The fact that his best English buddy is Nigel Farage, now safely ensconced in Parliament and socking it to both Labour and the Treacherous Tories, is the icing on the cake.
For pulling all the information in this article together my thanks to; James Allan, Garrick Professor of Law at Queensland University.
An excellent eye-opening summary. It is one thing to have lived and read about the events discussed taking place over the past twelve years. It is entirely another to pull it all together and explain it in context.
My grateful thanks for doing what I would never have a hope of doing for myself.
Hear hear.
If you really want to smile and see a contrast to the Dreary Droopy Democrats please click this link posted 6:31 am · 6 Nov 2024.
7.4M Views.
Hilarious. Superb. Full marks to whoever had the imagination to set that up and record it.
It is a massive achievement and the silent majority have been heard and will no longer be crushed.
Where America leads then others will have to follow and bring freedom and democracy and peace to our troubled world.
“Where America leads then others will have to follow”
Not fast enough sadly and not with the crop of politicians we [in western democracies] have currently [with some exceptions].
Trump broke the political mold and is an enigma.
His main appeal arriving on the political scene via Twitter a decade or so ago was not being a politician at all.
He says some crazy stuff and did some things personally for which due fair criticism has been given but he also did good things in office as President and made some good decisions for America and the world.
But in office he promised but failed to do anything to ‘drain the swamp’. He needs to do that now because corruption in government has historically been a main driver of the decline and fall of empires and dynasties. And if there is one thing western democracies have in quantity is corruption in all aspects of governments and their agencies.
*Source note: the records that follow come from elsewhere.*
(* ===== verification/ViewFacts.v ===== *)
(** * Properties of the computed views

    The load list is the visible loads in a stable descending order, and no
    view of a state that follows the backend's types throws. *)

From Stdlib Require Import ZArith QArith Ascii String Sorted.
From stdpp Require Import base list option strings.
From S2P Require Import Prelude Float64 JsValue Format DashboardView.

Import F64.

#[local] Open Scope string_scope.
#[local] Open Scope list_scope.
#[local] Open Scope Z_scope.

(** ** The load list *)

(** A load whose value is a finite double. *)
Definition finite_load (e : string * val) : Prop :=
  ∃ q, snd e = VNum (Fin q) ∧ representable q.

Definition watts (e : string * val) : Q :=
  match to_number (snd e) with Fin q => q | _ => 0%Q end.

(** Above the threshold and not in the hidden list. *)
Definition shown (m : num) (hidden : list val) (e : string * val) : bool :=
  ltb m (to_number (snd e)) && negb (existsb (λ v, is_str v (fst e)) hidden).

Lemma load_visible_shown m hidden e :
  finite_load e -> load_visible (VArr hidden) (VNum m) e = Some (shown m hidden e).
Proof.
  intros (q & E & _). unfold load_visible, shown, js_lt. rewrite E. simpl.
  by destruct (ltb m (Fin q)).
Qed.

Lemma filter_opt_total {A} (f : A -> option bool) (g : A -> bool) l :
  Forall (λ x, f x = Some (g x)) l -> filter_opt f l = Some (List.filter g l).
Proof. induction 1 as [|x l Hx _ IH]; simpl; [done|]. by rewrite Hx, IH. Qed.

Lemma Forall_list_filter {A} (P : A -> Prop) (f : A -> bool) l :
  Forall P l -> Forall P (List.filter f l).
Proof. induction 1; simpl; [done|]. destruct (f x); [by constructor|done]. Qed.

Lemma load_after_watts a b :
  finite_load a -> finite_load b -> load_after a b = negb (Qle_bool (watts b) (watts a)).
Proof.
  intros (p & Ea & Ra) (q & Eb & Rb). unfold load_after, watts. rewrite Ea, Eb. simpl to_number.
  cbv iota. rewrite sgn_sub by done.
  destruct (Qcompare_spec q p) as [E|E|E]; simpl; symmetry.
  - apply negb_false_iff, Qle_bool_iff. rewrite E. apply Qle_refl.
  - apply negb_false_iff, Qle_bool_iff, Qlt_le_weak, E.
  - apply negb_true_iff, Qle_bool_false, E.
Qed.
Lemma deliver_alone_witness :
  ∃ w', execs [Push 1 sample_payload; ReadSettings 1 true; Claim 1 true; Confirm 1 true; Display 1 true]
              sample_world = Some w'
    ∧ shown w' = shown sample_world ++ [(1%nat, sample_event)]
    ∧ runs w' !! 1%nat = Some (Delivered sample_event) ∧ stored w' = stored sample_world.
Proof. apply (deliver_alone sample_world 1 sample_payload sample_event); vm_compute; reflexivity. Defined.
(* ===== verification/Feed.v ===== *)
(** * The data feed of the dashboard

    What [ws.onmessage] of [internal/html/static/js/dashboard.js] does with a
    message: it merges the data into the reactive state, appends one sample to
    the five history arrays, bounds them and hands them to the chart. *)

From Stdlib Require Import ZArith Ascii String.
From stdpp Require Import base list option strings.
From S2P Require Import Prelude Float64 JsValue DashboardView.

#[local] Open Scope string_scope.
#[local] Open Scope list_scope.
#[local] Open Scope Z_scope.

(** ** State *)

Record history := History {
  timestamps : list val;
  grid : list val;
  solar : list val;
  battery : list val;
  setpoint : list val
}.

Definition empty_history : history := History [] [] [] [] [].

Definition HISTORY_LIMIT : nat := 1800.

(** The reactive state, the MQTT flag, the history, and what the chart shows
    ([None] when there is no chart). *)
Record feed := Feed {
  feed_state : obj;
  mqttConnected : bool;
  historyData : history;
  chart : option history
}.

Definition initial_feed : feed := Feed initial_state false empty_history None.

(** ** Operations *)

(** [initChart()]: [found] says whether the chart element exists. *)
Definition initChart (found : bool) (f : feed) : feed :=
  Feed (feed_state f) (mqttConnected f) (historyData f)
       (if found then Some empty_history else chart f).

Definition updateChart (f : feed) : feed :=
  Feed (feed_state f) (mqttConnected f) (historyData f)
       (match chart f with Some _ => Some (historyData f) | None => None end).

(** [data.key || 0]. *)
Definition sample (data : val) (key : string) : val :=
  or_else (default VUndef (getp data key)) (VInt 0).

Definition shift_all (h : history) : history :=
  History (tail (timestamps h)) (tail (grid h)) (tail (solar h)) (tail (battery h)) (tail (setpoint h)).

(** The pushes and the bound; the boolean says whether the handler ran to its
    end: reading a property of [null] throws after the timestamp was pushed. *)
Definition push_sample (now : val) (data : val) (h : history) : history * bool :=
  match getp data "gt" with
  | None => (History (timestamps h ++ [now]) (grid h) (solar h) (battery h) (setpoint h), false)
  | Some _ =>
      let h' := History (timestamps h ++ [now])
                        (grid h ++ [sample data "gt"])
                        (solar h ++ [sample data "solar_total"])
                        (battery h ++ [sample data "battery_power"])
                        (setpoint h ++ [sample data "setpoint"]) in
      (if Nat.ltb HISTORY_LIMIT (length (timestamps h')) then shift_all h' else h', true)
  end.

(** [Date.now() / 1000]. *)
Definition seconds (ms : Z) : val := VNum (F64.div (F64.of_Z ms) (F64.of_Z 1000)).

(** The body of [onmessage] after [JSON.parse]; [None]: the text did not parse. *)
Definition on_data (ms : Z) (data : option val) (f : feed) : feed :=
  match data with
  | None => f
  | Some data =>
      let state' := object_assign (feed_state f) data in
      let '(h, completed) := push_sample (seconds ms) data (historyData f) in
      let f' := Feed state' true h (chart f) in
      if completed then updateChart f' else f'
  end.

(** ** The history is a sliding window *)

Definition lastn {A} (n : nat) (l : list A) : list A := drop (length l - n) l.

Lemma lastn_length {A} n (l : list A) : length (lastn n l) = Nat.min n (length l).
Proof. unfold lastn. rewrite length_drop. lia. Qed.

(** Appending to a window and dropping its head when it overflows. *)
Lemma lastn_snoc {A} n (l : list A) (x : A) :
  (0 < n)%nat ->
  lastn n (l ++ [x]) = (if Nat.ltb n (length (lastn n l ++ [x])) then tail else id) (lastn n l ++ [x]).
Proof.
  intros Hn. rewrite length_app, lastn_length. simpl. unfold lastn. rewrite length_app. simpl.
  destruct (Nat.ltb_spec n (Nat.min n (length l) + 1)).
  - replace (tail (drop (length l - n) l ++ [x])) with (drop 1 (drop (length l - n) l ++ [x])) by done.
    rewrite <- (drop_app_le l [x]) by lia. rewrite drop_drop. f_equal. lia.
  - replace (length l + 1 - n)%nat with O by lia. replace (length l - n)%nat with O by lia. done.
Qed.

(** The history that the samples [ms] should leave. *)
Definition window (ms : list (Z * val)) : history :=
  History (lastn HISTORY_LIMIT ((λ m, seconds m.1) <$> ms))
          (lastn HISTORY_LIMIT ((λ m, sample m.2 "gt") <$> ms))
          (lastn HISTORY_LIMIT ((λ m, sample m.2 "solar_total") <$> ms))
          (lastn HISTORY_LIMIT ((λ m, sample m.2 "battery_power") <$> ms))
          (lastn HISTORY_LIMIT ((λ m, sample m.2 "setpoint") <$> ms)).

Definition feed_run (ms : list (Z * val)) (f : feed) : feed :=
  foldl (λ f m, on_data m.1 (Some m.2) f) f ms.

(** Not [null]. *)
Definition has_properties (v : val) : Prop := is_Some (getp v "gt").

Lemma push_sample_window (ms : list (Z * val)) (t : Z) (data : val) :
  has_properties data ->
  push_sample (seconds t) data (window ms) = (window (ms ++ [(t, data)]), true).
Proof.
  intros [g Hg]. unfold push_sample. rewrite Hg. f_equal. unfold window.
  cbn [timestamps grid solar battery setpoint]. rewrite !fmap_app. cbn [list_fmap fmap fst snd].
  rewrite !lastn_snoc by (unfold HISTORY_LIMIT; lia).
  rewrite !length_app, !lastn_length, !length_fmap. by destruct (Nat.ltb _ _).
Qed.

(** After any run of messages, each array holds its samples of the last
    [HISTORY_LIMIT] messages in order: the arrays stay aligned and bounded, and
    a chart shows exactly them. *)
Theorem history_window (ms : list (Z * val)) :
  Forall (λ m, has_properties m.2) ms ->
  historyData (feed_run ms initial_feed) = window ms ∧
  (∀ found, chart (feed_run ms (initChart found initial_feed))
            = if found then Some (window ms) else None).
Proof.
  intros Hall.
  enough (G : ∀ found, let f := feed_run ms (initChart found initial_feed) in
              historyData f = window ms ∧ chart f = if found then Some (window ms) else None).
  { split; [apply (G false)|]. intros found. apply G. }
  intros found. cbv zeta. induction ms as [|[t data] ms IH] using rev_ind; [by destruct found|].
  apply Forall_app in Hall as [Hall Hd]. apply Forall_cons in Hd as [Hd _].
  destruct (IH Hall) as [Eh Ec]. unfold feed_run in *. rewrite foldl_app. cbn [foldl fst snd].
  set (f0 := foldl _ _ ms) in *. clearbody f0. unfold on_data. rewrite Eh, push_sample_window by done.
  unfold updateChart. cbn [historyData chart]. split; [done|]. rewrite Ec. by destruct found.
Qed.

Lemma history_window_witness :
  let ms := [(1000, VObj [("gt", VInt 420); ("setpoint", VInt 25)]); (2000, VObj [("solar_total", VInt 7)])] in
  historyData (feed_run ms initial_feed) = window ms ∧
  (∀ found, chart (feed_run ms (initChart found initial_feed))
            = if found then Some (window ms) else None).
Proof.
  intros ms. apply (history_window ms). repeat constructor; eexists; reflexivity.
Defined.

(** ** Messages are merged *)

(** A message overwrites the properties it carries and leaves the others as
    they were: the state is merged, not replaced. *)
Theorem on_data_merges (ms : Z) (data : obj) (f : feed) (k : string) :
  NoDup data.*1 ->
  field (feed_state (on_data ms (Some (VObj data)) f)) k
  = match assoc k data with Some v => v | None => field (feed_state f) k end.
Proof.
  intros Hnd. unfold on_data. destruct (push_sample _ _ _) as [h c].
  transitivity (field (object_assign (feed_state f) (VObj data)) k); [by destruct c|].
  unfold field, object_assign. cbn [entries default].
  rewrite assoc_set_props by (by rewrite object_entries_perm).
  rewrite <- (assoc_perm k data) by (done || symmetry; apply object_entries_perm).
  by destruct (assoc k data).
Qed.

Lemma on_data_merges_witness :
  field (feed_state (on_data 0 (Some (VObj [("ev_power", VInt 11)])) initial_feed)) "car_soc" = VInt 0.
Proof.
  transitivity (match assoc "car_soc" [("ev_power", VInt 11)] with
                | Some v => v | None => field (feed_state initial_feed) "car_soc" end); [|reflexivity].
  apply (on_data_merges 0 [("ev_power", VInt 11)] initial_feed "car_soc"). apply NoDup_singleton.
Defined.
(** C40: When a run is over, either the evidence on disk is this run's, it
    describes the verified frontend, every scenario of the plan passed, the
    page has sent the settings that the form was filled with, and the fixture
    serves again; or the exit code is not zero and there is no evidence but
    what an earlier run left.  In every case the scenarios recorded are a
    beginning of the plan, a recorded failure is that of the next scenario,
    and the diagnostics, when written, say the same. *)
Theorem acceptance_sound (manifestKind : string) (manifest : val) (dist : list (string * entry))
    (now : Z) (iso : string) (prior : option evidence_file) :
  let '(r, h) := acceptance manifestKind manifest dist now iso prior in
  ((∃ e assets, evidence h = Some e ∧ boot manifestKind manifest dist = Some (assets, e_frontend e) ∧
      e_scenarios e = plan_names ∧ testsPassed e = 11 ∧ testsFailed e = 0 ∧
      scenarios h = plan_names ∧ failures h = [] ∧
      (∃ command, command ∈ commands (fx h) ∧ saved_settings command = true) ∧
      reject (fx h) = false ∧ paused (fx h) = false) ∨
   (evidence h = prior ∨ evidence h = None) ∧ exit_code r ≠ 0) ∧
  (∃ k, scenarios h = take k plan_names ∧
     match failures h with
     | [] => True
     | [(name, _)] => plan_names !! k = Some name
     | _ => False
     end) ∧
  (∀ d, diagnostics h = Some d -> d_scenarios d = scenarios h ∧ d_failures d = failures h).
Proof.
  unfold acceptance. destruct (boot manifestKind manifest dist) as [[assets f]|].
  - pose proof (run_verdict env acknowledge assets pathname origin host f _ (start_fresh now iso prior)) as V.
    destruct (run _ _ _ _ _ _ _ _) as [r h]. destruct V as (V1 & V2 & V3). split; [|by split].
    destruct V3 as [(e & V3 & C1 & C2 & C3 & C4 & C5 & C6 & C7 & C8)|[V3 V4]].
    + left. exists e, assets. rewrite C4. by repeat (split; [done|]).
    + right. split; [done|]. by destruct r as [[]| |].
  - split; [right; by split; [left|]|]. split; [by exists 0%nat|done].
Qed.
End acceptance.

(** ** A run that passes *)

Definition sample_manifest : val := VObj [
  ("repository", VStr "https://github.com/victron-venus/inverter-dashboard-vue");
  ("source_commit", VStr "0123456789abcdef0123456789abcdef01234567");
  ("package_version", VStr "2.10.0-rc.1");
  ("archive_sha256", VStr (sample_digest "archive"));
  ("sha256", VObj ((λ e : string * string, (e.1, VStr e.2)) <$> sample_entries))].

Definition settings_command (fields : list (string * val)) : arrival :=
  MessageFrom 1 (Some (VObj (("action", VStr "set_settings") :: fields))).

Definition page_socket (socket : nat) : arrival :=
  SocketOpened "127.0.0.1:8099" "/ws" "ws://127.0.0.1:8099" socket.

(** A browser that behaves: the arrivals and the answer for the n-th call. *)
Definition sample_env (n : nat) (c : call) : response :=
  match c with
  | Goto _ => Response [Requested "http://127.0.0.1:8099"; page_socket 1] 300 (inl VUndef)
  | AllTextContents _ =>
      Response [] 20 (inl (VArr [VStr "Fixture refrigerator 200W"; VStr "Fixture solar -100W"; VStr "Fixture router 5W"]))
  | TextContent _ => Response [] 20 (inl (VStr "Fixture refrigerator 333W"))
  | Count (Css _) | Count (Text _ _) => Response [] 5 (inl (VInt 1))
  | Count _ => Response [] 5 (inl (VInt 0))
  | Evaluate None "() => localStorage.getItem('theme')" => Response [] 5 (inl (VStr "dark"))
  | Evaluate None "() => document.activeElement?.getAttribute('aria-label')" =>
      Response [] 5 (inl (VStr "Settings"))
  | Evaluate None "() => window.dispatchEvent(new Event('online'))" =>
      Response [page_socket 2] 100 (inl VUndef)
  | Evaluate (Some (TestId _)) _ =>
      Response (if (n =? 56)%nat then [SocketClosed 1 1006 ""] else []) 5 (inl (VStr (if (n =? 56)%nat then "false" else "true")))
  | Evaluate _ _ => Response [] 5 (inl (VBool true))
  | Uncheck _ => Response [settings_command [("show_active_loads", VBool false)]] 40 (inl VUndef)
  | Click (Role _ (Some "Save Configuration") _) =>
      Response (if (n =? 40)%nat
                then [settings_command [("mqtt_port", VInt 1884); ("camera_topic", VStr "fixture/camera")]]
                else if (n =? 53)%nat then [settings_command [("camera_topic", VStr "fixture/rejected")]]
                else []) 60 (inl VUndef)
  | _ => Response [] 10 (inl VUndef)
  end.

Definition sample_acknowledge (_ : nat) (_ : close_options) : list (Z * string) := [].
Lemma hex_digit_spec z :
  0 <= z < 16 -> hex_value (hex_digit z) = Some z ∧ lower_char (hex_digit z) = hex_digit z.
Proof.
  intros Hz. unfold hex_value, lower_char, hex_digit.
  destruct (Z.ltb_spec z 10); rewrite byte_of_to_byte by lia.
  - rewrite (proj2 (between_spec 48 57 _)), (proj2 (between_false 65 90 _)) by lia.
    split; [f_equal; lia|done].
  - rewrite (proj2 (between_false 48 57 _)), (proj2 (between_spec 97 102 _)), (proj2 (between_false 65 90 _)) by lia.
    split; [f_equal; lia|done].
Qed.

Lemma hex_encode_spec raw :
  hex_decode (hex_encode raw) = Some (byte_of <$> list_ascii_of_string raw) ∧
  lower (hex_encode raw) = hex_encode raw.
Proof.
  unfold hex_encode. induction (list_ascii_of_string raw) as [|c l [IH1 IH2]]; [done|].
  cbn [foldr]. unfold hex_byte at 1 3 5.
  pose proof (byte_bound c) as Hc.
  destruct (hex_digit_spec (byte_of c / 16)) as [Hv1 Hl1]; [euclid|].
  destruct (hex_digit_spec (byte_of c mod 16)) as [Hv2 Hl2]; [euclid|].
  set (t := foldr _ "" l) in *. clearbody t.
  change (String ?a (String ?b "") +:+ t) with (String a (String b t)).
  split.
  - cbn [hex_decode]. rewrite Hv1, Hv2, IH1. simpl. do 2 f_equal. euclid.
  - cbn [lower]. by rewrite Hl1, Hl2, IH2.
Qed.

Lemma length_list_ascii s : length (list_ascii_of_string s) = String.length s.
Proof. induction s; simpl; congruence. Qed.

Lemma digestID_hex_encode raw : String.length raw = 32%nat -> digestID (hex_encode raw) = true.
Proof.
  intros H. unfold digestID. destruct (hex_encode_spec raw) as [-> ->].
  rewrite length_fmap, length_list_ascii, H. apply String.eqb_refl.
Qed.

(** The server's test of an event key and the worker's agree. *)
Lemma hex_pair_ind (P : string -> Prop) :
  P "" -> (∀ c, P (String c "")) -> (∀ a b s, P s -> P (String a (String b s))) -> ∀ s, P s.
Proof.
  intros H0 H1 H2. apply string_length_ind. intros [|a [|b s]] IH; [done|done|].
  apply H2, IH. simpl. lia.
Qed.
Lemma enqueue_once_witness :
  let d := DiskState "e1" {["https://push.example/1" := Stored sample_subscription DefaultPreferences 0]} [] [] [] in
  let d' := match enqueue sample_event_payload "e1" false sample_order d with Changed x => x | _ => d end in
  Epoch d = "e1" ∧ (EventKey sample_event_payload ∉ Dedupe d) ∧ EventKey sample_event_payload ∈ Dedupe d' ∧
  (∃ added, Queue d' = Queue d ++ added ∧
     ∀ item, item ∈ added ↔ ∃ id sub, Subscriptions d !! id = Some sub ∧
       allows (StoredPrefs sub) (Kind sample_event_payload) = true ∧
       item = new_delivery sample_event_payload "e1" id) ∧
  (∀ prime order', enqueue sample_event_payload "e1" prime order' d' = Unchanged).
Proof.
  intros d d'. apply (enqueue_once sample_event_payload "e1" sample_order d d').
  - vm_compute. apply Permutation_refl.
  - vm_compute. reflexivity.
Defined.
Lemma baselines_follow_selection_witness :
  let p := fst (foldl (serve sample_sha256) (NewProcessor, sample_subscribed) sample_requests) in
  baselines p !! "pump:a" = None ∧
  finite (F64.of_Z 1) = true ∧ ∃ kind id, "pump:b" = kind +:+ ":" +:+ id ∧ selected p !! kind = Some "pump:b".
Proof.
  intros p. split; [vm_compute; reflexivity|].
  apply (baselines_follow_selection sample_sha256 sample_requests sample_subscribed "pump:b"
    (Baseline (F64.of_Z 1) 2000000000)).
  vm_compute. reflexivity.
Defined.

Lemma fresh_notification_queued_witness :
  ∃ p' s', Observe sample_sha256 sample_observation 60000000000 (sample_processor, sample_subscribed)
           = ((p', s'), None) ∧
    ∀ id sub, Subscriptions (data sample_subscribed) !! id = Some sub -> allows (StoredPrefs sub) "native" = true ->
      new_delivery (native_payload sample_sha256 sample_native 60000000000) (epoch sample_processor) id
        ∈ Queue (data s').
Proof.
  apply (fresh_notification_queued map_order disk_ok sample_sha256 ltac:(intros; reflexivity) ltac:(intros; reflexivity)
    ltac:(intros; reflexivity) sample_processor sample_subscribed sample_native 60000000000 false false);
    try reflexivity; try (vm_compute; split; reflexivity).
  - split; [discriminate|]. split; [left; reflexivity|]. split; [vm_compute; reflexivity|]. vm_compute. discriminate.
  - vm_compute. discriminate.
  - apply not_elem_of_nil.
  - apply Nat.leb_le. vm_compute. reflexivity.
Defined.
Definition with_poller (p : option poll_pc) (g : gateway) : gateway :=
  Gateway (started g) (stopped g) (done g) (connected g) (drain g) (tick g) p (commands g) (locked g) (stops g)
    (returned g) (calls g).
Definition with_done (g : gateway) : gateway :=
  Gateway (started g) (stopped g) true (connected g) (drain g) (tick g) (poller g) (commands g) (locked g) (stops g)
    (returned g) (calls g).
Definition with_connected (b : bool) (g : gateway) : gateway :=
  Gateway (started g) (stopped g) (done g) b (drain g) (tick g) (poller g) (commands g) (locked g) (stops g)
    (returned g) (calls g).
Definition with_drain (b : bool) (g : gateway) : gateway :=
  Gateway (started g) (stopped g) (done g) (connected g) b (tick g) (poller g) (commands g) (locked g) (stops g)
    (returned g) (calls g).
Definition with_tick (b : bool) (g : gateway) : gateway :=
  Gateway (started g) (stopped g) (done g) (connected g) (drain g) b (poller g) (commands g) (locked g) (stops g)
    (returned g) (calls g).
Definition with_commands (l : list (command_kind * command_pc)) (b : bool) (g : gateway) : gateway :=
  Gateway (started g) (stopped g) (done g) (connected g) (drain g) (tick g) (poller g) l b (stops g)
    (returned g) (calls g).
Definition with_stops (l : list stop_pc) (n : nat) (g : gateway) : gateway :=
  Gateway (started g) (stopped g) (done g) (connected g) (drain g) (tick g) (poller g) (commands g) (locked g) l
    n (calls g).
Definition with_call (g : gateway) : gateway :=
  Gateway (started g) (stopped g) (done g) (connected g) (drain g) (tick g) (poller g) (commands g) (locked g)
    (stops g) (returned g) (Datatypes.S (calls g)).

(** ** Steps *)

Definition Start (g : gateway) : gateway :=
  if started g || stopped g then g
  else Gateway true (stopped g) (done g) (connected g) (drain g) (tick g) (Some PollTop) (commands g) (locked g)
         (stops g) (returned g) (calls g).

(** The first critical section of [Stop]. *)
Definition cancel (g : gateway) : gateway :=
  if stopped g then g
  else Gateway (started g) true (done g || negb (started g)) (connected g) (drain g) (tick g) (poller g) (commands g)
         (locked g) (stops g) (returned g) (calls g).

(** One step of the [i]-th call of [Stop]; [None] while it blocks. *)
Definition Stop (i : nat) (g : gateway) : option gateway :=
  match stops g !! i with
  | Some AtEntry => let g := cancel g in Some (with_stops (<[i := AtDone]> (stops g)) (returned g) g)
  | Some AtDone => if done g then Some (with_stops (<[i := AtMutex]> (stops g)) (returned g) g) else None
  | Some AtMutex => if locked g then None else Some (with_stops (delete i (stops g)) (Datatypes.S (returned g)) g)
  | None => None
  end.

(** Back to the [select], whose ticker is reset after a failed poll. *)
Definition to_select (g : gateway) : gateway :=
  with_poller (Some AtSelect) (if drain g then with_tick false g else g).

Inductive fetched : Type := Snapshot | NetworkError | OtherError.

(** One step of the poll loop; [quit] chooses the context's channel at the
    [select]. *)
Definition poll_step (r : fetched) (quit : bool) (g : gateway) : option gateway :=
  match poller g with
  | None => None
  | Some PollTop =>
      Some (if stopped g then to_select g else with_poller (Some PollFetch) (with_drain false g))
  | Some PollFetch =>
      Some (if stopped g then to_select g
            else match r with
                 | Snapshot => with_poller (Some (PollSwap true)) g
                 | NetworkError => with_poller (Some (PollSwap false)) (with_drain true g)
                 | OtherError => with_poller (Some (PollSwap false)) g
                 end)
  | Some (PollSwap b) => Some (with_poller (Some (PollStatus b)) (with_call (with_connected b g)))
  | Some (PollStatus true) => Some (with_poller (Some PollCheck) g)
  | Some (PollStatus false) => Some (to_select g)
  | Some PollCheck => Some (if stopped g then to_select g else with_poller (Some PollApply) (with_call g))
  | Some PollApply => Some (to_select g)
  | Some AtSelect =>
      if quit then if stopped g then Some (with_poller (Some Leaving) g) else None
      else if tick g then Some (with_poller (Some PollTop) (with_tick false g)) else None
  | Some Leaving => Some (with_poller (Some Closing) (with_connected false g))
  | Some Closing => Some (with_poller None (with_done g))
  end.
The UK Conservatives are trying to reinvent themselves and succeeding to a small degree with MPs in Parliament who, with continuing exceptions, look and sound like and relate more to average people than predecessors.
Badenoch’s election as leader is a further good thing. Kemi B is BadEnough to be Prime Minister and shows great promise if she can ensure her ‘six’ is covered as our US cousins are wont to say.
The problem is that Reform UK does not have the baggage of being an ageing party. They do not have the problem of needing to reinvent themselves. And they are Far From Far Right. Large numbers of straight down the line well educated professionals of all kinds and ages can be found in their ranks. They are not weighed down by dogmas of left or right. The adopted summary of the Reform UK’s initial political philosophy is ‘Family, Community, Country’ which has a resonance for many particularly those tired of hearing of woke Far Left ideologies which 14 years of Conservative government and Whitehall promoted far and wide.
“I don’t want to vote for a party with people like Brandis and Hague in it.”
Most of the Not-a-Conservative-Party’s Grandees and many of their MPs agree with Hague. Which is precisely why they’ll never get my vote …. regardless of what their latest Puppet says she’ll do ….. because when/if it comes to it, they won’t let her.
I think you’re correct. I expect Kemi will say the right things and win back some of the disillusioned Tories, but the moment she gains power (if she does), she will be prevented from fulfilling her promises. It will be business as usual, and the betrayal complete.
I also have predicted for the last two months that it would be the trifecta – Presidency, Senate and House.
Have Republicans won a majority in the House yet, or inevitably going to, or is there still a possibility that they won’t?
What’s taking them so long to count the votes?
A useful web site for results: https://www.270towin.com/2024-house-election/
The remaining states have rules allowing postal votes for a few days after election day, so count can only be completed by then. It won’t affect the overall outcome, but could conceivably affect the balance of Congress.
As long as it’s not a bait-and-switch on RFK Jr, I’m happy. If RFK is not set loose on Pharma, then I will attack Trump relentlessly for the next 4 years.
To think, if the Dems had not prevented RFK from standing for them, he could now be president. Maybe they’ll figure that out eventually.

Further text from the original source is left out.